- Opening Delimiter -

(* ===== verification/Device.v ===== *)
(** * The mounted device

    How the driver's state represents an abstract store: the array of pointers
    to the blocks' metadata, the RCU list of the valid blocks and the buffers of
    the device, all three consistent with one another.  [dev_inv F w s] also
    says which memory belongs to the device: what is outside it is [F]. *)
From S2P Require Import Prelude Layout Kernel KernelFacts Rcu Store.

Section Device.
Context {K : Kernel} {C : Config}.

(** Whether the metadata array is too big for kzalloc() (bldms.c). *)
Definition PAGE_SIZE : Z := 4096.
Definition array_is_big (n : Z) : bool := 1024 * PAGE_SIZE <? 8 * n.

(** The list element of a valid block. *)
Definition elem_of_block (i : nat) (b : bldms_block) : rcu_elem :=
  Elem (Z.of_nat i) (nsec b) (valid_bytes b).

(** The elements of the valid blocks, in block order. *)
Fixpoint valid_from (k : nat) (bs : list bldms_block) : list rcu_elem :=
  match bs with
  | [] => []
  | b :: bs' =>
    if is_valid b =? BLK_VALID then elem_of_block k b :: valid_from (S k) bs'
    else valid_from (S k) bs'
  end.

(** Block [i] of the device agrees with its entry in the metadata array, and a
    valid message fits in the block. *)
Definition block_rep (c : bcache) (i : nat) (b : bldms_block) : Prop :=
  block_wf b /\
  exists blk, b_data c (Z.of_nat i + NUM_METADATA_BLKS) = Some blk /\ length blk = 4096%nat /\
    take 10 blk = encode_block b /\
    (is_valid b = BLK_VALID -> valid_bytes b <= DEFAULT_BLOCK_SIZE - METADATA_SIZE).

(** The message a block holds, if it is valid. *)
Definition msg_of (b : bldms_block) (blk : list byte) : option message :=
  if is_valid b =? BLK_VALID
  then Some (Msg (nsec b) (take (Z.to_nat (valid_bytes b)) (payload blk))) else None.

Definition msg_at (c : bcache) (bs : list bldms_block) (i : nat) : option message :=
  match bs !! i, b_data c (Z.of_nat i + NUM_METADATA_BLKS) with
  | Some b, Some blk => msg_of b blk
  | _, _ => None
  end.

(** The memory of the device. *)
Definition footprint (a : loc) (mps : list loc) (w : world) : list loc :=
  a :: mps ++ rl_nodes (valid_blk_list w).

Record dev_mem (F : gmap loc obj) (a : loc) (vm : bool) (mps : list loc)
    (bs : list bldms_block) (es : list rcu_elem) (w : world) : Prop := {
  dm_array : metadata_array w = Some a;
  dm_heap_array : heap w !! a = Some (OArr vm (Some <$> mps));
  dm_vm : vm = array_is_big (Z.of_nat (length bs));
  dm_blocks : Forall2 (fun p b => heap w !! p = Some (OBlk b)) mps bs;
  dm_list : list_holds w es;
  dm_nodup : NoDup mps;
  dm_owned l : l ∈ footprint a mps w -> F !! l = None;
  dm_frame l : l ∉ footprint a mps w -> heap w !! l = F !! l;
  dm_fresh l : (brk w <= l)%positive -> heap w !! l = None
}.

(** The contents of the device. *)
Record dev_log (bs : list bldms_block) (es : list rcu_elem) (c : bcache) : Prop := {
  dl_blocks i b : bs !! i = Some b -> block_rep c i b;
  dl_elems : es ≡ₚ valid_from 0 bs;
  dl_sorted : time_sorted es
}.

Record dev_globals (bs : list bldms_block) (s : mstore) (w : world) : Prop := {
  dg_mounted : bldms_mounted w = 1;
  dg_size : md_array_size w = Z.of_nat (length bs);
  dg_cap : s_cap s = length bs;
  dg_bound : Z.of_nat (length bs) <= NBLOCKS;
  dg_last : length bs <> O -> last_written_block w = Z.of_nat (s_last s);
  dg_msgs i : s_msgs s !! i = msg_at (bufs w) bs i
}.

Record dev_inv_at (F : gmap loc obj) (s : mstore) (a : loc) (vm : bool) (mps : list loc)
    (bs : list bldms_block) (es : list rcu_elem) (w : world) : Prop := {
  di_mem : dev_mem F a vm mps bs es w;
  di_log : dev_log bs es (bufs w);
  di_globals : dev_globals bs s w;
  di_wf : store_wf s
}.

(** The state [w] represents the store [s]; [F] is the memory not owned by the device. *)
Definition dev_inv (F : gmap loc obj) (w : world) (s : mstore) : Prop :=
  exists a vm mps bs es, dev_inv_at F s a vm mps bs es w.

(** The same, with the time-ordered sequence of the elements of the list. *)
Definition dev_inv_es (F : gmap loc obj) (s : mstore) (es : list rcu_elem) (w : world) : Prop :=
  exists a vm mps bs, dev_inv_at F s a vm mps bs es w.

(** No lock held and no reader active. *)
Definition unlocked (w : world) : Prop := rcu_write_lock w = false /\ rcu_readers w = O.

(** ** The elements of the valid blocks *)

Lemma valid_from_app k bs1 bs2 :
  valid_from k (bs1 ++ bs2) = valid_from k bs1 ++ valid_from (k + length bs1) bs2.
Proof.
  revert k. induction bs1 as [|b bs1 IH]; intros k; simpl; [by rewrite Nat.add_0_r|].
  rewrite !IH. replace (S k + length bs1)%nat with (k + S (length bs1))%nat by lia.
  by destruct (is_valid b =? BLK_VALID).
Qed.

Lemma elem_of_valid_from e k bs :
  e ∈ valid_from k bs <->
  exists i b, bs !! i = Some b /\ is_valid b = BLK_VALID /\ e = elem_of_block (k + i) b.
Proof.
  revert k. induction bs as [|b bs IH]; intros k; simpl.
  { split; [set_solver|]. by intros (i & b & ? & _). }
  assert (Hstep : e ∈ valid_from (S k) bs <->
    exists i x, (b :: bs) !! S i = Some x /\ is_valid x = BLK_VALID /\ e = elem_of_block (k + S i) x).
  { rewrite IH. split; intros (i & x & ? & ? & ->); exists i, x; split_and!; try done; f_equal; lia. }
  destruct (is_valid b =? BLK_VALID) eqn:Hv; reflect_bools; rewrite ?elem_of_cons, Hstep; split.
  - intros [->|(i & x & ? & ? & ->)]; [exists 0%nat, b | exists (S i), x]; split_and!; try done.
    by rewrite Nat.add_0_r.
  - intros ([|i] & x & Hx & ? & ->); simpl in Hx; simplify_eq; [left|right; eauto].
    by rewrite Nat.add_0_r.
  - intros (i & x & ? & ? & ->). exists (S i), x. done.
  - intros ([|i] & x & Hx & ? & ->); simpl in Hx; simplify_eq; eauto.
Qed.

Lemma valid_from_ndx_ge k bs e : e ∈ valid_from k bs -> Z.of_nat k <= ndx e.
Proof. intros (i & b & _ & _ & ->)%elem_of_valid_from. simpl. lia. Qed.

Lemma valid_from_NoDup k bs : NoDup (ndx <$> valid_from k bs).
Proof.
  revert k. induction bs as [|b bs IH]; intros k; simpl; [constructor|].
  destruct (is_valid b =? BLK_VALID); [|apply IH].
  simpl. constructor; [|apply IH].
  intros (e & He & Hin%valid_from_ndx_ge)%list_elem_of_fmap. lia.
Qed.

(** Making a free block valid adds its element, making a valid block invalid
    drops it. *)
Lemma valid_from_validate bs i b b' :
  bs !! i = Some b -> is_valid b <> BLK_VALID -> is_valid b' = BLK_VALID ->
  valid_from 0 (<[i := b']> bs) ≡ₚ elem_of_block i b' :: valid_from 0 bs.
Proof.
  intros Hi Hv Hv'. assert (i < length bs)%nat by (by eapply lookup_lt_Some).
  rewrite insert_take_drop by done. rewrite <- (take_drop_middle bs i b Hi) at 3.
  rewrite !valid_from_app. simpl. rewrite length_take, Nat.min_l by lia.
  rewrite Hv', Z.eqb_refl. rewrite (proj2 (Z.eqb_neq _ _) Hv). by rewrite Permutation_middle.
Qed.

Lemma valid_from_invalidate bs i b b' :
  bs !! i = Some b -> is_valid b = BLK_VALID -> is_valid b' <> BLK_VALID ->
  valid_from 0 bs ≡ₚ elem_of_block i b :: valid_from 0 (<[i := b']> bs).
Proof.
  intros Hi Hv Hv'. assert (i < length bs)%nat by (by eapply lookup_lt_Some).
  rewrite insert_take_drop by done. rewrite <- (take_drop_middle bs i b Hi) at 1.
  rewrite !valid_from_app. simpl. rewrite length_take, Nat.min_l by lia.
  rewrite Hv, Z.eqb_refl. rewrite (proj2 (Z.eqb_neq _ _) Hv'). by rewrite Permutation_middle.
Qed.

(** ** Memory outside the device *)

Lemma footprint_array a mps w : a ∈ footprint a mps w.
Proof. by left. Qed.

Lemma footprint_block a mps w p : p ∈ mps -> p ∈ footprint a mps w.
Proof. intros. right. apply elem_of_app. by left. Qed.

Lemma footprint_node a mps w p : p ∈ rl_nodes (valid_blk_list w) -> p ∈ footprint a mps w.
Proof. intros. right. apply elem_of_app. by right. Qed.

Lemma dm_footprint_live F a vm mps bs es w l :
  dev_mem F a vm mps bs es w -> l ∈ footprint a mps w -> is_Some (heap w !! l).
Proof.
  intros [? Ha ? Hmd [_ Hel] _ _ _ _]. unfold footprint. rewrite elem_of_cons, elem_of_app.
  intros [->|[Hl|Hl]]; [eauto| |].
  - apply list_elem_of_lookup in Hl as [i Hi].
    destruct (Forall2_lookup_l _ _ _ _ _ Hmd Hi) as (b & _ & Hb). eauto.
  - destruct (elems_at_elem_of _ _ _ _ Hel Hl) as (e & _ & He). eauto.
Qed.

Lemma dm_frame_lookup F a vm mps bs es w l o :
  dev_mem F a vm mps bs es w -> F !! l = Some o ->
  heap w !! l = Some o /\ l ∉ footprint a mps w.
Proof.
  intros H Hl. assert (l ∉ footprint a mps w) as Hni.
  { intros Hin. apply (dm_owned _ _ _ _ _ _ _ H) in Hin. congruence. }
  split; [|done]. by rewrite (dm_frame _ _ _ _ _ _ _ H).
Qed.

(** A change of the heap at [l], outside the device. *)
Lemma dev_mem_change F F' a vm mps bs es w w' l :
  dev_mem F a vm mps bs es w -> l ∉ footprint a mps w ->
  metadata_array w' = metadata_array w -> valid_blk_list w' = valid_blk_list w ->
  (forall k, k <> l -> heap w' !! k = heap w !! k) -> (forall k, k <> l -> F' !! k = F !! k) ->
  heap w' !! l = F' !! l ->
  (brk w <= brk w')%positive -> (heap w' !! l <> None -> (l < brk w')%positive) ->
  dev_mem F' a vm mps bs es w'.
Proof.
  intros [Harr Ha Hvm Hmd [Hnd Hel] Hndm Hown Hfr Hfresh] Hl Ea El Eh EF EFl Eb Hbrk.
  assert (Hne : forall k, k ∈ footprint a mps w -> k <> l) by (intros k ? ->; done).
  unfold footprint in Hne. setoid_rewrite elem_of_cons in Hne. setoid_rewrite elem_of_app in Hne.
  split; unfold footprint, list_holds in *; rewrite ?El; auto.
  - congruence.
  - rewrite Eh; [done|]. apply Hne. by left.
  - apply (Forall2_impl_in _ _ _ _ Hmd). intros p b Hp _ Hb. rewrite Eh; [done|].
    apply Hne. auto.
  - split; [done|]. apply (Forall2_impl_in _ _ _ _ Hel). intros p e Hp _ He. rewrite Eh; [done|].
    apply Hne. auto.
  - intros k Hk. rewrite EF; [by apply Hown|]. intros ->. done.
  - intros k Hk. destruct (decide (k = l)) as [->|]; [done|]. rewrite Eh, EF by done. by apply Hfr.
  - intros k Hk. destruct (decide (k = l)) as [->|Hkl].
    + destruct (heap w' !! l) eqn:E; [|done]. assert (l < brk w')%positive by (by apply Hbrk). lia.
    + rewrite Eh by done. apply Hfresh. lia.
Qed.

Lemma dev_inv_at_ext F s a vm mps bs es w w' :
  dev_inv_at F s a vm mps bs es w ->
  heap w' = heap w -> valid_blk_list w' = valid_blk_list w -> bufs w' = bufs w ->
  bldms_mounted w' = bldms_mounted w -> metadata_array w' = metadata_array w ->
  md_array_size w' = md_array_size w -> last_written_block w' = last_written_block w ->
  (brk w <= brk w')%positive ->
  dev_inv_at F s a vm mps bs es w'.
Proof.
  intros [[] Hlog [] Hwf] Eh El Eb Em Ea Es Elw Ebrk.
  split; [split|..|split|done]; unfold list_holds, footprint in *;
    rewrite ?Eh, ?El, ?Eb, ?Em, ?Ea, ?Es, ?Elw; auto.
  intros l Hl. apply dm_fresh0. lia.
Qed.

Lemma dev_inv_es_ext F s es w w' :
  dev_inv_es F s es w ->
  heap w' = heap w -> valid_blk_list w' = valid_blk_list w -> bufs w' = bufs w ->
  bldms_mounted w' = bldms_mounted w -> metadata_array w' = metadata_array w ->
  md_array_size w' = md_array_size w -> last_written_block w' = last_written_block w ->
  (brk w <= brk w')%positive ->
  dev_inv_es F s es w'.
Proof. intros (a & vm & mps & bs & H) **. exists a, vm, mps, bs. by eapply dev_inv_at_ext. Qed.

Lemma dev_inv_ext F w w' s :
  dev_inv F w s ->
  heap w' = heap w -> valid_blk_list w' = valid_blk_list w -> bufs w' = bufs w ->
  bldms_mounted w' = bldms_mounted w -> metadata_array w' = metadata_array w ->
  md_array_size w' = md_array_size w -> last_written_block w' = last_written_block w ->
  (brk w <= brk w')%positive ->
  dev_inv F w' s.
Proof.
  intros (a & vm & mps & bs & es & H) **. exists a, vm, mps, bs, es. by eapply dev_inv_at_ext.
Qed.

Lemma dev_inv_eq F F' w s s' : dev_inv F w s -> F = F' -> s = s' -> dev_inv F' w s'.
Proof. by intros ? <- <-. Qed.

Lemma dev_inv_same_state F w w' s : same_state w w' -> dev_inv F w s -> dev_inv F w' s.
Proof. intros H Hi. unfold same_state in H. destruct_and!. by eapply dev_inv_ext. Qed.

Lemma dev_inv_brk F w s : dev_inv F w s -> heap w !! brk w = None /\ F !! brk w = None.
Proof.
  intros (a & vm & mps & bs & es & [Hm _ _ _]).
  assert (heap w !! brk w = None) as Hb by (apply (dm_fresh _ _ _ _ _ _ _ Hm); lia).
  split; [done|]. destruct (F !! brk w) eqn:E; [|done].
  eapply dm_frame_lookup in E as [? _]; [|done]. congruence.
Qed.

Lemma dev_inv_es_inv F s es w : dev_inv_es F s es w -> dev_inv F w s.
Proof. intros (a & vm & mps & bs & H). by exists a, vm, mps, bs, es. Qed.

Lemma dev_inv_inv_es F s w : dev_inv F w s -> exists es, dev_inv_es F s es w.
Proof. intros (a & vm & mps & bs & es & H). by exists es, a, vm, mps, bs. Qed.

Lemma dev_inv_es_alloc F w s es o :
  dev_inv_es F s es w -> dev_inv_es (<[brk w := o]> F) s es (alloc o (tick w)).
Proof.
  intros Hi. destruct (dev_inv_brk _ _ _ (dev_inv_es_inv _ _ _ _ Hi)) as [Hb HF].
  destruct Hi as (a & vm & mps & bs & [Hm Hlog Hg Hwf]).
  exists a, vm, mps, bs. split; [|done|by destruct Hg|done].
  eapply (dev_mem_change F _ _ _ _ _ _ w _ (brk w)); simpl; try done.
  - intros Hin. eapply dm_footprint_live in Hin as [? ?]; [|done]. congruence.
  - intros k Hk. by apply lookup_insert_ne.
  - intros k Hk. by apply lookup_insert_ne.
  - by rewrite !lookup_insert_eq.
  - lia.
  - lia.
Qed.

Lemma dev_inv_es_store F w s es l o o' :
  F !! l = Some o -> dev_inv_es F s es w ->
  dev_inv_es (<[l := o']> F) s es (set_heap (<[l := o']> (heap w)) w).
Proof.
  intros HF (a & vm & mps & bs & [Hm Hlog Hg Hwf]).
  destruct (dm_frame_lookup _ _ _ _ _ _ _ _ _ Hm HF) as [Hh Hni].
  exists a, vm, mps, bs. split; [|done|by destruct Hg|done].
  eapply (dev_mem_change F _ _ _ _ _ _ w _ l); simpl; try done.
  - intros k Hk. by apply lookup_insert_ne.
  - intros k Hk. by apply lookup_insert_ne.
  - by rewrite !lookup_insert_eq.
  - intros _. destruct (decide (l < brk w)%positive); [done|].
    rewrite (dm_fresh _ _ _ _ _ _ _ Hm l) in Hh by lia. done.
Qed.

Lemma dev_inv_es_delete F w s es l o :
  F !! l = Some o -> dev_inv_es F s es w ->
  dev_inv_es (delete l F) s es (set_heap (delete l (heap w)) w).
Proof.
  intros HF (a & vm & mps & bs & [Hm Hlog Hg Hwf]).
  destruct (dm_frame_lookup _ _ _ _ _ _ _ _ _ Hm HF) as [Hh Hni].
  exists a, vm, mps, bs. split; [|done|by destruct Hg|done].
  eapply (dev_mem_change F _ _ _ _ _ _ w _ l); simpl; try done.
  - intros k Hk. by apply lookup_delete_ne.
  - intros k Hk. by apply lookup_delete_ne.
  - by rewrite !lookup_delete_eq.
  - by rewrite lookup_delete_eq.
Qed.

Lemma dev_inv_alloc F w s o :
  dev_inv F w s -> dev_inv (<[brk w := o]> F) (alloc o (tick w)) s.
Proof. intros [es H]%dev_inv_inv_es. by eapply dev_inv_es_inv, dev_inv_es_alloc. Qed.

Lemma dev_inv_store F w s l o o' :
  F !! l = Some o -> dev_inv F w s ->
  dev_inv (<[l := o']> F) (set_heap (<[l := o']> (heap w)) w) s.
Proof. intros HF [es H]%dev_inv_inv_es. by eapply dev_inv_es_inv, dev_inv_es_store. Qed.

Lemma dev_inv_delete F w s l o :
  F !! l = Some o -> dev_inv F w s ->
  dev_inv (delete l F) (set_heap (delete l (heap w)) w) s.
Proof. intros HF [es H]%dev_inv_inv_es. by eapply dev_inv_es_inv, dev_inv_es_delete. Qed.

Lemma dev_inv_lookup F w s l o : dev_inv F w s -> F !! l = Some o -> heap w !! l = Some o.
Proof.
  intros (a & vm & mps & bs & es & [Hm _ _ _]) HF.
  by destruct (dm_frame_lookup _ _ _ _ _ _ _ _ _ Hm HF).
Qed.

Lemma dev_inv_cap F w s : dev_inv F w s -> Z.of_nat (s_cap s) <= NBLOCKS < 2 ^ 19.
Proof.
  intros (a & vm & mps & bs & es & [_ _ Hg _]). pose proof NBLOCKS_range.
  rewrite (dg_cap _ _ _ Hg). pose proof (dg_bound _ _ _ Hg). lia.
Qed.

Lemma dev_inv_wf F w s : dev_inv F w s -> store_wf s.
Proof. by intros (a & vm & mps & bs & es & [_ _ _ Hwf]). Qed.

Lemma dev_inv_sync `{!KernelLaws K} F w s n :
  dev_inv F w s -> dev_inv F (set_bufs (sync_dirty n (bufs w)) w) s.
Proof.
  intros (a & vm & mps & bs & es & [[] [Hb] [] Hwf]).
  exists a, vm, mps, bs, es. split; [done|..|split|done]; simpl in *; try done.
  - split; [|done|done]. intros i b Hi. destruct (Hb i b Hi) as [? (blk & ? & ?)].
    split; [done|]. exists blk. by rewrite b_data_sync.
  - intros i. rewrite dg_msgs0. unfold msg_at. by rewrite b_data_sync.
Qed.
End Device.

#[export] Hint Resolve footprint_array footprint_block footprint_node : bldms.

- Closing Delimiter -

Brief =>
Among the entries above, copy exactly only the lines starting with the one containing "Section Device." and going through the one containing "exists blk, b_data", both ends included.

Exercise result =>
Section Device.
Context {K : Kernel} {C : Config}.

(** Whether the metadata array is too big for kzalloc() (bldms.c). *)
Definition PAGE_SIZE : Z := 4096.
Definition array_is_big (n : Z) : bool := 1024 * PAGE_SIZE <? 8 * n.

(** The list element of a valid block. *)
Definition elem_of_block (i : nat) (b : bldms_block) : rcu_elem :=
  Elem (Z.of_nat i) (nsec b) (valid_bytes b).

(** The elements of the valid blocks, in block order. *)
Fixpoint valid_from (k : nat) (bs : list bldms_block) : list rcu_elem :=
  match bs with
  | [] => []
  | b :: bs' =>
    if is_valid b =? BLK_VALID then elem_of_block k b :: valid_from (S k) bs'
    else valid_from (S k) bs'
  end.

(** Block [i] of the device agrees with its entry in the metadata array, and a
    valid message fits in the block. *)
Definition block_rep (c : bcache) (i : nat) (b : bldms_block) : Prop :=
  block_wf b /\
  exists blk, b_data c (Z.of_nat i + NUM_METADATA_BLKS) = Some blk /\ length blk = 4096%nat /\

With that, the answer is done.